En este momento de crisis atroz, empezamos a poner en tela de juicio muchas prácticas e ideas que dábamos por buenas. La gente se olvida rápidamente del sufrimiento colectivo y de la devastación que las grandes calamidades causan. No tenemos idea de lo que pudieron haber sido las pestes de otras épocas, como tampoco tenemos la menor idea acerca de lo que pudo ser la Segunda Guerra Mundial. Pero ahora la calamidad viene a tocarnos la puerta.
Por eso pienso en gente fuera de lo común, como el padre Cacho y como el filósofo uruguayo, tristemente olvidado, José Luis Rebellato. Para ambos, uno desde su praxis cristiana y el otro desde la teoría filosófica de la liberación, la cosa estaba clara. Los dos hicieron su opción por los pobres; los dos consideraron que la salvación (cristiana o no cristiana) está en esos pobres y no en los ricos que van a misa y acumulan tierras, industrias, cadenas comerciales y cuentas bancarias. Los dos creyeron que la solidaridad humana dignifica a la persona; que la educación y la responsabilidad para con los más vulnerables propicia la salida de la pobreza. Los dos sintieron que a los más vulnerables se les debe siempre justicia y reparación.
Rebellato se recibió de doctor en Filosofía en la Universidad Pontificia Salesiana de Roma, en 1968; fue docente de la Universidad de la República y, al igual que el padre Cacho, desde muy joven convivió con los más pobres, sin muecas de asco y sin anhelo de poder y de riquezas.

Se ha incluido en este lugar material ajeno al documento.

(** ** Printable code points *)

Definition singletons0 : list (Z * Z) :=
  [(0x00, 1); (0x03, 5); (0x05, 6); (0x06, 3); (0x07, 6); (0x08, 8); (0x09, 17); (0x0a, 28); (0x0b, 25); (0x0c, 20);
   (0x0d, 16); (0x0e, 13); (0x0f, 4); (0x10, 3); (0x12, 18); (0x13, 9); (0x16, 1); (0x17, 5); (0x18, 2); (0x19, 3);
   (0x1a, 7); (0x1c, 2); (0x1d, 1); (0x1f, 22); (0x20, 3); (0x2b, 3); (0x2c, 2); (0x2d, 11); (0x2e, 1); (0x30, 3);
   (0x31, 2); (0x32, 1); (0xa7, 2); (0xa9, 2); (0xaa, 4); (0xab, 8); (0xfa, 2); (0xfb, 5); (0xfd, 4); (0xfe, 3);
   (0xff, 9)].
Definition singletons0_lower : list Z :=
  [0xad; 0x78; 0x79; 0x8b; 0x8d; 0xa2; 0x30; 0x57; 0x58; 0x8b; 0x8c; 0x90; 0x1c; 0x1d; 0xdd; 0x0e;
   0x0f; 0x4b; 0x4c; 0xfb; 0xfc; 0x2e; 0x2f; 0x3f; 0x5c; 0x5d; 0x5f; 0xb5; 0xe2; 0x84; 0x8d; 0x8e;
   0x91; 0x92; 0xa9; 0xb1; 0xba; 0xbb; 0xc5; 0xc6; 0xc9; 0xca; 0xde; 0xe4; 0xe5; 0xff; 0x00; 0x04;
   0x11; 0x12; 0x29; 0x31; 0x34; 0x37; 0x3a; 0x3b; 0x3d; 0x49; 0x4a; 0x5d; 0x84; 0x8e; 0x92; 0xa9;
   0xb1; 0xb4; 0xba; 0xbb; 0xc6; 0xca; 0xce; 0xcf; 0xe4; 0xe5; 0x00; 0x04; 0x0d; 0x0e; 0x11; 0x12;
   0x29; 0x31; 0x34; 0x3a; 0x3b; 0x45; 0x46; 0x49; 0x4a; 0x5e; 0x64; 0x65; 0x84; 0x91; 0x9b; 0x9d;
   0xc9; 0xce; 0xcf; 0x0d; 0x11; 0x29; 0x45; 0x49; 0x57; 0x64; 0x65; 0x8d; 0x91; 0xa9; 0xb4; 0xba;
   0xbb; 0xc5; 0xc9; 0xdf; 0xe4; 0xe5; 0xf0; 0x0d; 0x11; 0x45; 0x49; 0x64; 0x65; 0x80; 0x84; 0xb2;
   0xbc; 0xbe; 0xbf; 0xd5; 0xd7; 0xf0; 0xf1; 0x83; 0x85; 0x8b; 0xa4; 0xa6; 0xbe; 0xbf; 0xc5; 0xc7;
   0xce; 0xcf; 0xda; 0xdb; 0x48; 0x98; 0xbd; 0xcd; 0xc6; 0xce; 0xcf; 0x49; 0x4e; 0x4f; 0x57; 0x59;
   0x5e; 0x5f; 0x89; 0x8e; 0x8f; 0xb1; 0xb6; 0xb7; 0xbf; 0xc1; 0xc6; 0xc7; 0xd7; 0x11; 0x16; 0x17;
   0x5b; 0x5c; 0xf6; 0xf7; 0xfe; 0xff; 0x80; 0x0d; 0x6d; 0x71; 0xde; 0xdf; 0x0e; 0x0f; 0x1f; 0x6e;
   0x6f; 0x1c; 0x1d; 0x5f; 0x7d; 0x7e; 0xae; 0xaf; 0xbb; 0xbc; 0xfa; 0x16; 0x17; 0x1e; 0x1f; 0x46;
   0x47; 0x4e; 0x4f; 0x58; 0x5a; 0x5c; 0x5e; 0x7e; 0x7f; 0xb5; 0xc5; 0xd4; 0xd5; 0xdc; 0xf0; 0xf1;
   0xf5; 0x72; 0x73; 0x8f; 0x74; 0x75; 0x96; 0x2f; 0x5f; 0x26; 0x2e; 0x2f; 0xa7; 0xaf; 0xb7; 0xbf;
   0xc7; 0xcf; 0xd7; 0xdf; 0x9a; 0x40; 0x97; 0x98; 0x30; 0x8f; 0x1f; 0xc0; 0xc1; 0xce; 0xff; 0x4e;
   0x4f; 0x5a; 0x5b; 0x07; 0x08; 0x0f; 0x10; 0x27; 0x2f; 0xee; 0xef; 0x6e; 0x6f; 0x37; 0x3d; 0x3f;
   0x42; 0x45; 0x90; 0x91; 0xfe; 0xff; 0x53; 0x67; 0x75; 0xc8; 0xc9; 0xd0; 0xd1; 0xd8; 0xd9; 0xe7;
   0xfe; 0xff].
Definition singletons1 : list (Z * Z) :=
  [(0x00, 6); (0x01, 1); (0x03, 1); (0x04, 2); (0x08, 8); (0x09, 2); (0x0a, 5); (0x0b, 2); (0x0e, 4); (0x10, 1);
   (0x11, 2); (0x12, 5); (0x13, 17); (0x14, 1); (0x15, 2); (0x17, 2); (0x19, 13); (0x1c, 5); (0x1d, 8); (0x24, 1);
   (0x6a, 3); (0x6b, 2); (0xbc, 2); (0xd1, 2); (0xd4, 12); (0xd5, 9); (0xd6, 2); (0xd7, 2); (0xda, 1); (0xe0, 5);
   (0xe1, 2); (0xe8, 2); (0xee, 32); (0xf0, 4); (0xf8, 2); (0xf9, 2); (0xfa, 2); (0xfb, 1)].
Definition singletons1_lower : list Z :=
  [0x0c; 0x27; 0x3b; 0x3e; 0x4e; 0x4f; 0x8f; 0x9e; 0x9e; 0x9f; 0x06; 0x07; 0x09; 0x36; 0x3d; 0x3e;
   0x56; 0xf3; 0xd0; 0xd1; 0x04; 0x14; 0x18; 0x36; 0x37; 0x56; 0x57; 0x7f; 0xaa; 0xae; 0xaf; 0xbd;
   0x35; 0xe0; 0x12; 0x87; 0x89; 0x8e; 0x9e; 0x04; 0x0d; 0x0e; 0x11; 0x12; 0x29; 0x31; 0x34; 0x3a;
   0x45; 0x46; 0x49; 0x4a; 0x4e; 0x4f; 0x64; 0x65; 0x5c; 0xb6; 0xb7; 0x1b; 0x1c; 0x07; 0x08; 0x0a;
   0x0b; 0x14; 0x17; 0x36; 0x39; 0x3a; 0xa8; 0xa9; 0xd8; 0xd9; 0x09; 0x37; 0x90; 0x91; 0xa8; 0x07;
   0x0a; 0x3b; 0x3e; 0x66; 0x69; 0x8f; 0x92; 0x6f; 0x5f; 0xee; 0xef; 0x5a; 0x62; 0x9a; 0x9b; 0x27;
   0x28; 0x55; 0x9d; 0xa0; 0xa1; 0xa3; 0xa4; 0xa7; 0xa8; 0xad; 0xba; 0xbc; 0xc4; 0x06; 0x0b; 0x0c;
   0x15; 0x1d; 0x3a; 0x3f; 0x45; 0x51; 0xa6; 0xa7; 0xcc; 0xcd; 0xa0; 0x07; 0x19; 0x1a; 0x22; 0x25;
   0x3e; 0x3f; 0xc5; 0xc6; 0x04; 0x20; 0x23; 0x25; 0x26; 0x28; 0x33; 0x38; 0x3a; 0x48; 0x4a; 0x4c;
   0x50; 0x53; 0x55; 0x56; 0x58; 0x5a; 0x5c; 0x5e; 0x60; 0x63; 0x65; 0x66; 0x6b; 0x73; 0x78; 0x7d;
   0x7f; 0x8a; 0xa4; 0xaa; 0xaf; 0xb0; 0xc0; 0xd0; 0xae; 0xaf; 0x79; 0xcc; 0x6e; 0x6f; 0x93].
Definition normal0 : list Z :=
  [0x00; 0x20; 0x5f; 0x22; 0x82; 0xdf; 0x04; 0x82; 0x44; 0x08; 0x1b; 0x04; 0x06; 0x11; 0x81; 0xac;
   0x0e; 0x80; 0xab; 0x35; 0x28; 0x0b; 0x80; 0xe0; 0x03; 0x19; 0x08; 0x01; 0x04; 0x2f; 0x04; 0x34;
   0x04; 0x07; 0x03; 0x01; 0x07; 0x06; 0x07; 0x11; 0x0a; 0x50; 0x0f; 0x12; 0x07; 0x55; 0x07; 0x03;
   0x04; 0x1c; 0x0a; 0x09; 0x03; 0x08; 0x03; 0x07; 0x03; 0x02; 0x03; 0x03; 0x03; 0x0c; 0x04; 0x05;
   0x03; 0x0b; 0x06; 0x01; 0x0e; 0x15; 0x05; 0x3a; 0x03; 0x11; 0x07; 0x06; 0x05; 0x10; 0x07; 0x57;
   0x07; 0x02; 0x07; 0x15; 0x0d; 0x50; 0x04; 0x43; 0x03; 0x2d; 0x03; 0x01; 0x04; 0x11; 0x06; 0x0f;
   0x0c; 0x3a; 0x04; 0x1d; 0x25; 0x5f; 0x20; 0x6d; 0x04; 0x6a; 0x25; 0x80; 0xc8; 0x05; 0x82; 0xb0;
   0x03; 0x1a; 0x06; 0x82; 0xfd; 0x03; 0x59; 0x07; 0x15; 0x0b; 0x17; 0x09; 0x14; 0x0c; 0x14; 0x0c;
   0x6a; 0x06; 0x0a; 0x06; 0x1a; 0x06; 0x59; 0x07; 0x2b; 0x05; 0x46; 0x0a; 0x2c; 0x04; 0x0c; 0x04;
   0x01; 0x03; 0x31; 0x0b; 0x2c; 0x04; 0x1a; 0x06; 0x0b; 0x03; 0x80; 0xac; 0x06; 0x0a; 0x06; 0x21;
   0x3f; 0x4c; 0x04; 0x2d; 0x03; 0x74; 0x08; 0x3c; 0x03; 0x0f; 0x03; 0x3c; 0x07; 0x38; 0x08; 0x2b;
   0x05; 0x82; 0xff; 0x11; 0x18; 0x08; 0x2f; 0x11; 0x2d; 0x03; 0x20; 0x10; 0x21; 0x0f; 0x80; 0x8c;
   0x04; 0x82; 0x97; 0x19; 0x0b; 0x15; 0x88; 0x94; 0x05; 0x2f; 0x05; 0x3b; 0x07; 0x02; 0x0e; 0x18;
   0x09; 0x80; 0xb3; 0x2d; 0x74; 0x0c; 0x80; 0xd6; 0x1a; 0x0c; 0x05; 0x80; 0xff; 0x05; 0x80; 0xdf;
   0x0c; 0xee; 0x0d; 0x03; 0x84; 0x8d; 0x03; 0x37; 0x09; 0x81; 0x5c; 0x14; 0x80; 0xb8; 0x08; 0x80;
   0xcb; 0x2a; 0x38; 0x03; 0x0a; 0x06; 0x38; 0x08; 0x46; 0x08; 0x0c; 0x06; 0x74; 0x0b; 0x1e; 0x03;
   0x5a; 0x04; 0x59; 0x09; 0x80; 0x83; 0x18; 0x1c; 0x0a; 0x16; 0x09; 0x4c; 0x04; 0x80; 0x8a; 0x06;
   0xab; 0xa4; 0x0c; 0x17; 0x04; 0x31; 0xa1; 0x04; 0x81; 0xda; 0x26; 0x07; 0x0c; 0x05; 0x05; 0x80;
   0xa5; 0x11; 0x81; 0x6d; 0x10; 0x78; 0x28; 0x2a; 0x06; 0x4c; 0x04; 0x80; 0x8d; 0x04; 0x80; 0xbe;
   0x03; 0x1b; 0x03; 0x0f; 0x0d].
Definition normal1 : list Z :=
  [0x5e; 0x22; 0x7b; 0x05; 0x03; 0x04; 0x2d; 0x03; 0x66; 0x03; 0x01; 0x2f; 0x2e; 0x80; 0x82; 0x1d;
   0x03; 0x31; 0x0f; 0x1c; 0x04; 0x24; 0x09; 0x1e; 0x05; 0x2b; 0x05; 0x44; 0x04; 0x0e; 0x2a; 0x80;
   0xaa; 0x06; 0x24; 0x04; 0x24; 0x04; 0x28; 0x08; 0x34; 0x0b; 0x01; 0x80; 0x90; 0x81; 0x37; 0x09;
   0x16; 0x0a; 0x08; 0x80; 0x98; 0x39; 0x03; 0x63; 0x08; 0x09; 0x30; 0x16; 0x05; 0x21; 0x03; 0x1b;
   0x05; 0x01; 0x40; 0x38; 0x04; 0x4b; 0x05; 0x2f; 0x04; 0x0a; 0x07; 0x09; 0x07; 0x40; 0x20; 0x27;
   0x04; 0x0c; 0x09; 0x36; 0x03; 0x3a; 0x05; 0x1a; 0x07; 0x04; 0x0c; 0x07; 0x50; 0x49; 0x37; 0x33;
   0x0d; 0x33; 0x07; 0x2e; 0x08; 0x0a; 0x81; 0x26; 0x52; 0x4e; 0x28; 0x08; 0x2a; 0x56; 0x1c; 0x14;
   0x17; 0x09; 0x4e; 0x04; 0x1e; 0x0f; 0x43; 0x0e; 0x19; 0x07; 0x0a; 0x06; 0x48; 0x08; 0x27; 0x09;
   0x75; 0x0b; 0x3f; 0x41; 0x2a; 0x06; 0x3b; 0x05; 0x0a; 0x06; 0x51; 0x06; 0x01; 0x05; 0x10; 0x03;
   0x05; 0x80; 0x8b; 0x62; 0x1e; 0x48; 0x08; 0x0a; 0x80; 0xa6; 0x5e; 0x22; 0x45; 0x0b; 0x0a; 0x06;
   0x0d; 0x13; 0x39; 0x07; 0x0a; 0x36; 0x2c; 0x04; 0x10; 0x80; 0xc0; 0x3c; 0x64; 0x53; 0x0c; 0x48;
   0x09; 0x0a; 0x46; 0x45; 0x1b; 0x48; 0x08; 0x53; 0x1d; 0x39; 0x81; 0x07; 0x46; 0x0a; 0x1d; 0x03;
   0x47; 0x49; 0x37; 0x03; 0x0e; 0x08; 0x0a; 0x06; 0x39; 0x07; 0x0a; 0x81; 0x36; 0x19; 0x80; 0xb7;
   0x01; 0x0f; 0x32; 0x0d; 0x83; 0x9b; 0x66; 0x75; 0x0b; 0x80; 0xc4; 0x8a; 0xbc; 0x84; 0x2f; 0x8f;
   0xd1; 0x82; 0x47; 0xa1; 0xb9; 0x82; 0x39; 0x07; 0x2a; 0x04; 0x02; 0x60; 0x26; 0x0a; 0x46; 0x0a;
   0x28; 0x05; 0x13; 0x82; 0xb0; 0x5b; 0x65; 0x4b; 0x04; 0x39; 0x07; 0x11; 0x40; 0x05; 0x0b; 0x02;
   0x0e; 0x97; 0xf8; 0x08; 0x84; 0xd6; 0x2a; 0x09; 0xa2; 0xf7; 0x81; 0x1f; 0x31; 0x03; 0x11; 0x04;
   0x08; 0x81; 0x8c; 0x89; 0x04; 0x6b; 0x05; 0x0d; 0x03; 0x09; 0x07; 0x10; 0x93; 0x60; 0x80; 0xf6;
   0x0a; 0x73; 0x08; 0x6e; 0x17; 0x46; 0x80; 0x9a; 0x14; 0x0c; 0x57; 0x09; 0x19; 0x80; 0x87; 0x81;
   0x47; 0x03; 0x85; 0x42; 0x0f; 0x15; 0x85; 0x50; 0x2b; 0x80; 0xd5; 0x2d; 0x03; 0x1a; 0x04; 0x02;
   0x81; 0x70; 0x3a; 0x05; 0x01; 0x85; 0x00; 0x80; 0xd7; 0x29; 0x4c; 0x04; 0x0a; 0x04; 0x02; 0x83;
   0x11; 0x44; 0x4c; 0x3d; 0x80; 0xc2; 0x3c; 0x06; 0x01; 0x04; 0x55; 0x05; 0x1b; 0x34; 0x02; 0x81;
   0x0e; 0x2c; 0x04; 0x64; 0x0c; 0x56; 0x0a; 0x80; 0xae; 0x38; 0x1d; 0x0d; 0x2c; 0x04; 0x09; 0x07;
   0x02; 0x0e; 0x06; 0x80; 0x9a; 0x83; 0xd8; 0x08; 0x0d; 0x03; 0x0d; 0x03; 0x74; 0x0c; 0x59; 0x07;
   0x0c; 0x14; 0x0c; 0x04; 0x38; 0x08; 0x0a; 0x06; 0x28; 0x08; 0x22; 0x4e; 0x81; 0x54; 0x0c; 0x15;
   0x03; 0x03; 0x05; 0x07; 0x09; 0x19; 0x07; 0x07; 0x09; 0x03; 0x0d; 0x07; 0x29; 0x80; 0xcb; 0x25;
   0x0a; 0x84; 0x06].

Primero se instaló en un barrio marginal de la ciudad de Melo y más tarde se fue a vivir a un ranchito de Sayago (creo que el piso era de tierra). Nacido en 1946, murió en 1999, en plena juventud. Ha sido definido por varios estudiosos de su obra como un pensador radical o un intelectual orgánico, en el sentido de Gramsci, ya que no solamente vivió con los humildes, sino que concibió un proyecto alternativo y transformador de la sociedad. Estos y otros muchos son los puntos que encuentro en común entre Rebellato y el padre Cacho.
Cuando el sacerdote murió, el 4 de setiembre de 1992, más de 4.000 personas y 50 carritos de clasificadores de basura acompañaron el cortejo fúnebre, y esto es algo que jamás podrá obtener ni el mayor ambicioso de este mundo. El féretro iba cubierto con la bandera de Uruguay y marchaba sobre uno de esos carritos, conducido por un caballo blanco, el más lindo y elegante que pudo hallarse en el cantegril. En vida, el padre dijo: “Siento la imperiosa necesidad de ir a vivir en un barrio de pobres y hacer como hacen ellos. No como táctica de infiltración, de camuflaje o demagogia, ni siquiera como gesto profético de nada, sino para encontrar a Cristo en cada uno, porque sé que vive allí”.
Yo, que no practico la religión cristiana, siento una invencible admiración por gente como el padre Cacho y Rebellato. Una admiración más grande cuanto más ruin me siento; porque en el fondo soy incapaz de renunciar a esas tres o cuatro cosas que integran el llamado confort, y porque me sigue dando mucho miedo la necesidad y todo lo que conlleva. La mayor parte de los uruguayos está hundida hasta el cuello en el miedo, la ambición y la vanagloria.